Rosa no podía comprender por qué tenían que partir tan temprano.

Caminaba justo detrás de Caius, pero ni una sola vez él miró hacia atrás, y ella se quedó mirando su espalda.

No pudo evitar notar lo anchos que eran sus hombros.

Un destello de las cicatrices que había visto en su espalda apareció en su mente, y las cejas de Rosa se fruncieron.

Dudaba que alguna vez llegara a saber qué había pasado.

Finalmente, llegaron a la entrada principal, y la puerta se abrió de par en par —justo cuando una voz fuerte dijo:
—¿No me digas que te vas a ir sin despedirte de tu madre?

Todos se dieron la vuelta simultáneamente para ver a la Reina acercándose, con sus damas de compañía siguiéndola.

La reacción de los guardias fue instantánea.

Todos se inclinaron, y Rosa no perdió tiempo en hacer lo mismo, mientras trataba de esconderse detrás de un guardia.

Estaba en la parte trasera, lo que significaba que la Reina podía verla fácilmente.

—Madre —llamó Caius, su voz desprovista de cualquier emoción—.

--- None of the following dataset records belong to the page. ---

(** C8.  [VARS] has no [APP_ID] and no [APP_SECRET] field: the only
    variables it takes from the environment are the three [IOT_*] ones (its
    fields are those three and the constant [APP_CONTEXT]).  So the URLs of
    [obtainAccessToken] and [obtainOpenId] carry the text [undefined] as
    [appid] and as [secret], in every call and every environment. *)
Theorem app_credentials_are_undefined
    (env : gmap string string) codes msgs (code : string) (t : Transport) :
  VARS env !! "APP_ID" = None
  ∧ VARS env !! "APP_SECRET" = None
  ∧ dom (VARS env)
    = ({[ "APP_CONTEXT"; "IOT_API_ENDPOINT"; "IOT_CLIENT_ID"; "IOT_CLIENT_SECRET" ]}
         : gset string)
  ∧ (∀ env' : gmap string string,
       (∀ name, String.prefix "IOT_" name = true → env !! name = env' !! name) →
       VARS env = VARS env')
  ∧ (∃ req,
       sent (run (obtainAccessToken env codes msgs) t) = [req]
       ∧ url req
         = "https://api.weixin.qq.com/cgi-bin/token?"
             +:+ render_query [("grant_type", "client_credential");
                               ("appid", JS.to_string VUndefined);
                               ("secret", JS.to_string VUndefined)]
       ∧ url req
         = "https://api.weixin.qq.com/cgi-bin/token?grant_type=client_credential&appid=undefined&secret=undefined")
  ∧ (∃ req,
       sent (run (obtainOpenId env codes msgs code) t) = [req]
       ∧ url req
         = "https://api.weixin.qq.com/sns/jscode2session?"
             +:+ render_query [("appid", JS.to_string VUndefined);
                               ("secret", JS.to_string VUndefined);
                               ("js_code", code);
                               ("grant_type", "authorization_code")]
       ∧ url req
         = "https://api.weixin.qq.com/sns/jscode2session?appid=undefined&secret=undefined&js_code="
             +:+ code +:+ "&grant_type=authorization_code").
Proof.
  destruct (VARS_no_app_credentials env) as [Hid Hsecret].
  destruct (VARS_splice_app_credentials env) as [Sid Ssecret].
  split; [exact Hid|]. split; [exact Hsecret|].
  split; [apply VARS_fields|].
  split; [apply VARS_reads_IOT_only|].
  split.
  - unfold obtainAccessToken. rewrite run_payload_request, Sid, Ssecret.
    eexists. repeat split.
  - unfold obtainOpenId. rewrite run_payload_request, Sid, Ssecret.
    eexists. repeat split.
Qed.

(** ** Failures *)

(** C5.  Every call sends exactly one request.  When the transport rejects
    it with an error, the call fails with the bad-request kind (the same
    code and message for every operation) carrying that error as its cause;
    when [fetchUser] receives a non-OK status, it fails with the same kind,
    whose cause is the bad-request error raised at the status test. *)
Theorem transport_failure_is_uniform_bad_request
    env codes msgs (c : Call) (t : Transport) :
  ∃ req,
    sent (run (perform env codes msgs c) t) = [req]
    ∧ (∀ e, t req = inl e →
         settled (run (perform env codes msgs c) t)
         = inl (HttpError (BAD_REQUEST codes) (BAD_REQUEST_MESSAGE msgs) (Some e)))
    ∧ (∀ r openId accessToken sessionKey,
         c = FetchUser openId accessToken sessionKey →
         t req = inr r → status r ≠ OK codes →
         settled (run (perform env codes msgs c) t)
         = inl (HttpError (BAD_REQUEST codes) (BAD_REQUEST_MESSAGE msgs)
                  (Some (HttpError (BAD_REQUEST codes) (BAD_REQUEST_MESSAGE msgs) None)))).
Proof.
  destruct (run_perform env codes msgs c) as [req Hrun].
  exists req. rewrite Hrun. cbn [sent settled]. split; [reflexivity|]. split.
  - intros e ->. reflexivity.
  - intros r openId accessToken sessionKey -> -> Hstatus.
    unfold fetchUser_settles. rewrite decide_False by assumption. reflexivity.
Qed.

Deberías estar en la cama.

—¿Y no despedirme de ti?

¿Qué clase de madre sería?

—dijo mientras se acercaba con paso elegante al príncipe heredero.

Se abrió un camino para la Reina, y Rosa hizo todo lo posible por mantenerse oculta, esperando que la ligera oscuridad la mantuviera alejada de los ojos de la Reina.